- Opening Delimiter -
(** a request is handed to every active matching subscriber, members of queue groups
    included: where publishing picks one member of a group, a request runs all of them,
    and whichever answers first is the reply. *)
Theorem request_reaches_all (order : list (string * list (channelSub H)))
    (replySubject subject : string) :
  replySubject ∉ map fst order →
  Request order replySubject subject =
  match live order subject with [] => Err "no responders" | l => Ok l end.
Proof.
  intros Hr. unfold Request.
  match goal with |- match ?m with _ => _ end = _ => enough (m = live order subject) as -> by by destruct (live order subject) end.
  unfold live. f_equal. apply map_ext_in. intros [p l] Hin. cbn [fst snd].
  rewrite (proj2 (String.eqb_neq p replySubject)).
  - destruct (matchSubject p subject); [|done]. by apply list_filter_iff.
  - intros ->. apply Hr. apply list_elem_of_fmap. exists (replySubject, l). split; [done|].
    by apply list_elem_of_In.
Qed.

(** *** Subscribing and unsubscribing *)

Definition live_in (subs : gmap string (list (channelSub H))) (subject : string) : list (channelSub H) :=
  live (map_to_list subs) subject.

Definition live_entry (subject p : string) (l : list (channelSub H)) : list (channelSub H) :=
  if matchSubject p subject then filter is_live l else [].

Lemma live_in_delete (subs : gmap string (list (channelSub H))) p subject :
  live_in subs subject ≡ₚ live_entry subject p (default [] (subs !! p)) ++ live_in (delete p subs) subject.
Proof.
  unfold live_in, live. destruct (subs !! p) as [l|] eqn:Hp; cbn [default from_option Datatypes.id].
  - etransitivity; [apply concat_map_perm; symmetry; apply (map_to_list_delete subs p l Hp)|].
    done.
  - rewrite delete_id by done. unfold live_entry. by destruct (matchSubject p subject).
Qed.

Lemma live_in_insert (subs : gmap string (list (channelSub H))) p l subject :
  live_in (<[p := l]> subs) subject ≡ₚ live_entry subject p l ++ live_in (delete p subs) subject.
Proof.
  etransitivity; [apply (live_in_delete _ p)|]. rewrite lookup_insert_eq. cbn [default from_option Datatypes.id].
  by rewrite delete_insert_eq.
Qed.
- Closing Delimiter -
» **WHAT IS NEEDED**:
Each line of the data that contains "intros" belongs in the answer.

» **TASK RESPONSE**:
  intros Hr. unfold Request.
  unfold live. f_equal. apply map_ext_in. intros [p l] Hin. cbn [fst snd].
  - intros ->. apply Hr. apply list_elem_of_fmap. exists (replySubject, l). split; [done|].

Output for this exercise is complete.